» **Problem**: Where a line holds the word "CacheRoundTrip", copy it from the records.

» **Supplied material**:
□ □ □ □ □ □ □

(* ===== verification/_CoqProject ===== *)
-Q . S2P
Prelude.v
Errors.v
FileSystem.v
PooledTasks.v
Target.v
GraphUtils.v
Shapes.v
Config.v
EnvVar.v
EnvVarTheorems.v
Query.v
Constraints.v
Affected.v
AffectedFacts.v
ActionContext.v
Action.v
Dag.v
DiGraph.v
NodeMaps.v
ProjectGraph.v
ProjectGraphFacts.v
TaskDeps.v
TaskDepsFacts.v
InheritedTasks.v
TasksBuilder.v
TasksBuilderFacts.v
TasksBuilderTheorems.v
ProjectBuilder.v
WorkspaceData.v
WorkspaceDataFacts.v
WorkspaceNodes.v
TaskGraph.v
TaskGraphFacts.v
WorkspaceGraph.v
WorkspaceGraphFacts.v
WorkspaceAsync.v
WorkspaceBuilds.v
WorkspaceAsyncFacts.v
WorkspaceLoad.v
WorkspaceResult.v
WorkspaceBuilder.v
WorkspaceBuilderFacts.v
WorkspaceBuilderTasks.v
WorkspaceBuilderResult.v
WorkspaceCache.v
WorkspaceCacheFacts.v
WorkspaceExamples.v
WorkspaceTheorems.v
WorkspaceCases.v
GraphTheorems.v
Dispatcher.v
ActionGraphBuilder.v
BuilderFacts.v
BuilderTasks.v
BuilderRuns.v
BuilderSync.v
BuilderTerm.v
Pipeline.v
PipelineFacts.v
PipelineLive.v
PipelineRuns.v
BuilderGraph.v
Blobs.v
Manifest.v
CacheStorage.v
CacheFacts.v
LocalStorageFacts.v
CacheGc.v
CacheRoundTrip.v
CacheExamples.v
CacheTheorems.v
TokenExpander.v
TokenFacts.v
TokenTheorems.v
TaskRunner.v
TaskRunnerFacts.v
TaskRunnerExamples.v
TaskRunnerTheorems.v
TaskRunnerReuse.v
OutputTheorems.v
(* ===== verification/Prelude.v ===== *)
(** * A verification development for moon

moon is a build system and task runner for repositories of many projects.  The
development is a shallow embedding of the part of it that decides what is run
and in which order: from the configuration of projects and tasks, over the
graphs that are made of them, to the actions of one invocation, the pipeline
that executes them, the runner of a task and the cache of its outputs.  Every definition names the Rust item it translates; paths
are relative to [src/].

** The program

- A workspace builder ([crates/workspace]) locates the projects, has a
  [ProjectBuilder] ([crates/project-builder]) build each of them, and a
  [TasksBuilder] its tasks out of inherited and local configurations, has a
  [TaskDepsBuilder] ([crates/task-builder]) resolve the dependencies of their
  tasks, and links projects and tasks into a [ProjectGraph] and a [TaskGraph]
  ([crates/project-graph], [crates/task-graph]).  There are two builders: one
  recursive and sequential, one that builds projects in a pool.  Both keep what
  they have built in a cache.
- A [WorkspaceGraph] ([crates/workspace-graph]) answers lookups and queries
  ([crates/query]) on both graphs, and expands tasks when they are asked for
  ([crates/task-expander]).
- The [AffectedTracker] ([crates/affected]) decides which projects and tasks are
  touched by a set of changed files.
- The [ActionGraphBuilder] ([crates/action-graph]) turns the targets of an
  invocation into a graph of actions.
- The [ActionPipeline] ([crates/action-pipeline]) runs that graph: a dispatcher
  chooses jobs, jobs run concurrently under a number of permits, and a loop
  receives their results.
- The [TaskRunner] ([crates/task-runner]) is the body of the action that runs a
  task: it hashes the task, decides from the cached state whether the task has
  to run, runs its checks and its command with its retries, and archives or
  restores its outputs.
- The cache ([crates/cache-storage], [crates/cache-local], [crates/cas],
  [crates/manifest], [crates/blob], [crates/hash]) keeps outputs as blobs under
  their hash, and a manifest of them for every run, and collects what is not
  used any more.
- Environment variables ([crates/env-var]) are found in text, replaced and read
  from env files.

** The files

Foundations
- [Prelude.v]: the [outcome] of fallible code, loops, the string functions of
  the Rust standard library, tactics and hints.
- [Errors.v]: the error enumerations, and [Report].
- [FileSystem.v]: paths ([common/src/path.rs]) and the files that an operation
  sees, as a map from paths.
- [PooledTasks.v]: [crates/async-utils], [run_pooled_tasks].
- [Dag.v], [DiGraph.v]: the interfaces of the graph libraries [daggy] and
  [petgraph] as classes with laws, and an instance on lists for each.

Data
- [Target.v]: [crates/target], targets and locators.
- [Shapes.v]: inputs, outputs, file groups, arguments and merge strategies
  ([config/src/shapes], [crates/file-group], [task_arg.rs], [merging.rs]).
- [EnvVar.v], [EnvVarTheorems.v]: [crates/env-var].
- [Config.v]: the records of projects, tasks and their configuration
  ([crates/config], [crates/project], [crates/task]).
- [Action.v], [ActionContext.v]: [crates/action], [crates/action-context].
- [Query.v]: [crates/query], the grammar, the criteria, their matching.
- [Constraints.v]: [crates/project-constraints].

Graphs
- [GraphUtils.v], [NodeMaps.v]: [crates/graph-utils] and what both graphs share.
- [ProjectGraph.v], [ProjectGraphFacts.v]: [crates/project-graph] and
  [crates/project-expander].
- [TaskGraph.v], [TaskGraphFacts.v]: [crates/task-graph], and of
  [task_expander.rs] the steps after tokens are replaced.
- [TokenExpander.v], [TokenFacts.v], [TokenTheorems.v]: the rest of
  [crates/task-expander] and of [crates/file-group], as the implementation of
  the class [TaskHost] that the task graph is given.
- [WorkspaceGraph.v], [WorkspaceGraphFacts.v], [GraphTheorems.v]:
  [crates/workspace-graph].

Builders
- [TaskDeps.v], [TaskDepsFacts.v]: [task_deps_builder.rs].
- [InheritedTasks.v]: [inherited_tasks_config.rs], [inherited_tasks_manager.rs].
- [TasksBuilder.v], [TasksBuilderFacts.v], [TasksBuilderTheorems.v]:
  [tasks_builder.rs] of [crates/task-builder].
- [ProjectBuilder.v]: [crates/project-builder].
- [WorkspaceData.v], [WorkspaceDataFacts.v], [WorkspaceNodes.v]: what both
  workspace builders share ([build_data.rs], [projects_locator.rs] and so on).
- [WorkspaceAsync.v], [WorkspaceBuilds.v], [WorkspaceAsyncFacts.v],
  [WorkspaceLoad.v], [WorkspaceResult.v]: [projects_builder.rs],
  [tasks_builder.rs] and [workspace_builder_async.rs].
- [WorkspaceBuilder.v], [WorkspaceBuilderFacts.v], [WorkspaceBuilderTasks.v],
  [WorkspaceBuilderResult.v]: [workspace_builder.rs].
- [WorkspaceCache.v], [WorkspaceCacheFacts.v]: [workspace_cache.rs] and
  [new_with_cache] of both builders.
- [WorkspaceExamples.v], [WorkspaceTheorems.v], [WorkspaceCases.v]: example
  workspaces, the theorems about both builders, and where they differ.

Running
- [Affected.v], [AffectedFacts.v]: [crates/affected].
- [Dispatcher.v]: [action_graph.rs] and [job_dispatcher.rs].
- [ActionGraphBuilder.v], [BuilderFacts.v], [BuilderTasks.v], [BuilderRuns.v],
  [BuilderSync.v], [BuilderTerm.v], [BuilderGraph.v]:
  [action_graph_builder.rs], its invariants, its termination, and the graph it
  hands to the pipeline.
- [Pipeline.v], [PipelineFacts.v], [PipelineLive.v], [PipelineRuns.v]:
  [crates/action-pipeline] as a transition system.
- [TaskRunner.v], [TaskRunnerFacts.v], [TaskRunnerExamples.v],
  [TaskRunnerTheorems.v], [TaskRunnerReuse.v], [OutputTheorems.v]:
  [crates/task-runner], with [crates/cache-item] and the parts of
  [crates/process] and [crates/cache] it uses.

The cache
- [Blobs.v]: [crates/hash], [crates/blob], [crates/cas].
- [Manifest.v]: [crates/manifest], packing, unpacking and the messages of the
  remote execution protocol.
- [CacheStorage.v]: [crates/cache-storage] and [crates/cache-local].
- [CacheFacts.v], [LocalStorageFacts.v], [CacheGc.v], [CacheRoundTrip.v],
  [CacheExamples.v], [CacheTheorems.v]: their facts, instances of the libraries
  that evaluate, and the theorems.

** State and effects

Fallible functions return [outcome Report A].  Code that changes a value takes
it and returns it; the action graph builder, the workspace graph, the cache and
the task runner use a state and error monad, over a [World] of files, time and
remote services where they touch files, and the runner has a calculus of
weakest preconditions for it.  Caches that are shared ([OnceCell]s and concurrent maps) are
part of the state that is passed on, and the theorems say that their content
does not change a result.  Concurrent code is modelled in two ways: a pool of
futures is a schedule that is an argument of the definition, and theorems hold
for every schedule; the pipeline is a step relation on the shared state, with
one step for each access to it, and its theorems are invariants of every
reachable state.

Code outside the repository is a parameter.  Graph libraries, plugins, the file
system, hash maps with an unspecified order of iteration, and the parts of
[moon] that only wrap them are classes ([DagOps], [DiGraphOps], [IdSyntax],
[ProjectHost], [TasksHost], [FileExists], [WorkspaceHost], [TaskHost],
[QueryHost], [Host], [CacheHost], [ConfigSyntax], [RelativePathLib], [TokenLib],
[DirWalk], [Sha256], [ManifestJson], [RunnerHost]); their laws ([RunnerLaws],
[Sha256Laws] and so on) state documented behaviour, and every class has an
instance on which the theorems are evaluated.

** What the theorems show

- The pipeline: a job starts only after what it requires has completed, at most
  the configured number of jobs run at once, a run ends within a bounded number
  of steps and without a signal always can go on, every action that was
  dispatched has a result; and three runs in which it does not do what it means
  to.
- The action graph: with dependencies in scope at any depth, every task that a
  run adds is linked to all tasks its dependencies resolve to, except those that
  are not to run in CI; the graph that is handed to the pipeline is acyclic and is what the pipeline's theorems ask
  for, all recursions end, and syncing projects never fails on a cycle.
- The workspace: both builders end and make graphs that keep their invariants,
  with exactly the declared dependencies (up to cycles, which the sequential
  one cuts), the errors that loading tasks can end with are known, and the
  asynchronous builder is independent of its schedule; the cache of the
  sequential one is transparent.
- The graphs: queries return exactly the projects their text describes, where a
  negated comparison only asks for one value that differs; lookups by path
  return the innermost project, partitions sort topologically; expanding the
  tasks of a graph of the asynchronous builder ends, unless tokens stand for
  tokens again, and an expanded task has exactly the outputs it declares.
- Building tasks: which tasks a project has, what they depend on under the
  filters and merge strategies of their configurations, which toolchains they
  use, and that every option is the one that was configured last; chains of
  tasks that extend each other are found exactly if they end.
- Running a task: the state that is recorded says what happened, the outcome of
  a command that failed is not reused (in the cache modes other than [read]),
  the first dependency that is not complete decides that a task is skipped or
  fails, retries are bounded; and every run that stops at an unmet requirement
  after a success is taken for a success by the next one.
- The cache: manifests never refer to blobs that are gone, the collector keeps
  what is used and keeps the budget, output files that were archived in the
  local cache are restored, requests are split into batches exactly, and
  manifests survive the format of the remote cache.
- Data: targets and queries can be printed and parsed back, dependencies of
  tasks are resolved as configured, affected tracking marks the projects with
  changed files and what their scopes reach, and the sequential and asynchronous
  trackers agree.

** Fuel

Recursive functions that are not structural take a fuel argument and return
[OutOfFuel] when it is used up.  Every theorem that says that such a function
returns gives the fuel: the number of nodes or of projects and tasks that are
not visited yet, the number of toolchains that are not on the path yet, the
number of tasks of a project, or the length of the string that is left.  For
tokens, whose loops need not end, the theorem says that from some fuel on the
result is the same.  The loops of the Rust code have no such
bound, so a definition with enough fuel returns what the loop returns.

** Not modelled

Plugins (WASM), the spawning of processes, the network (the gRPC and HTTP
backends of the remote cache), the terminal, the daemon and version control:
effects on the outside world that the modelled code only calls, and that appear
as parameters where their result is used.  The runner is modelled without a
daemon; the command line of a task ([command_builder.rs]) and the content that
is hashed of it ([crates/task-hasher]) are results of its host.  Files are
modelled on Unix; directories are implied by the files below them.  Characters
are bytes, and their classes those of ASCII; sums of sizes do not overflow.
Serialization formats and JSON schemas are those of libraries.
Durations and time stamps are left out where no modelled decision depends on
them, as are log messages and the texts of error messages that have no
enumeration of their own. *)

From Stdlib Require Export Ascii String.
From stdpp Require Export gmap strings list fin_maps fin_sets relations sorting.
#[export] Set Default Goal Selector "!".
#[global] Arguments String.append !_ _ : simpl nomatch.

(** The development's notations live in a scope of their own. *)
Declare Scope moon_scope.
Delimit Scope moon_scope with moon.
#[global] Open Scope moon_scope.

(** ** Fallible computations

[outcome E A] is Rust's [Result<A, E>], with one more constructor for the
recursive functions that are defined on a fuel argument: [OutOfFuel] says the
fuel was used up before the call returned.  No Rust code produces it; each
theorem that needs a call to return proves that some explicit fuel is enough. *)
Inductive outcome (E A : Type) : Type :=
| Ok (a : A)
| Err (e : E)
| OutOfFuel.
Arguments Ok {E A} a.
Arguments Err {E A} e.
Arguments OutOfFuel {E A}.

Definition obind {E A B : Type} (m : outcome E A) (k : A → outcome E B) :
  outcome E B :=
  match m with
  | Ok a => k a
  | Err e => Err e
  | OutOfFuel => OutOfFuel
  end.

(** [let? x := m in k] is [let x = m?; k]. *)
Notation "'let?' x := m 'in' k" := (obind m (λ x, k))
  (at level 10, x name, m at level 100, k at level 200) : moon_scope.
Notation "'let?' ' p := m 'in' k" := (obind m (λ z, match z with p => k end))
  (at level 10, p pattern, m at level 100, k at level 200) : moon_scope.
Notation "m ';;?' k" := (obind m (λ _, k))
  (at level 100, k at level 200, right associativity) : moon_scope.

(** [Result::map_err]. *)
Definition map_err {E F A : Type} (f : E → F) (m : outcome E A) : outcome F A :=
  match m with
  | Ok a => Ok a
  | Err e => Err (f e)
  | OutOfFuel => OutOfFuel
  end.

(** [Option::ok_or]. *)
Definition ok_or {E A : Type} (o : option A) (e : E) : outcome E A :=
  match o with Some a => Ok a | None => Err e end.

(** [for x in l { s = f(s, x)?; }] *)
Fixpoint ofold {E A S : Type} (f : S → A → outcome E S) (s : S) (l : list A) :
  outcome E S :=
  match l with
  | [] => Ok s
  | x :: l' => let? s' := f s x in ofold f s' l'
  end.

(** [l.iter().map(f).collect::<Result<Vec<_>, _>>()] *)
Fixpoint omap_list {E A B : Type} (f : A → outcome E B) (l : list A) :
  outcome E (list B) :=
  match l with
  | [] => Ok []
  | x :: l' => let? y := f x in let? ys := omap_list f l' in Ok (y :: ys)
  end.

Definition is_ok {E A : Type} (m : outcome E A) : bool :=
  match m with Ok _ => true | _ => false end.

(** The state of a builder is a big term: results are compared through what is
    read off them. *)
Definition err_of {E A : Type} (m : outcome E A) : option E :=
  match m with Err e => Some e | _ => None end.

Lemma is_ok_Ok {E A : Type} (m : outcome E A) : is_ok m = true → ∃ a, m = Ok a.
Proof. destruct m; [by eauto|done..]. Qed.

□ □ □ □ □ □ □

» **Output of the exercise**:
CacheRoundTrip.v
- [CacheFacts.v], [LocalStorageFacts.v], [CacheGc.v], [CacheRoundTrip.v],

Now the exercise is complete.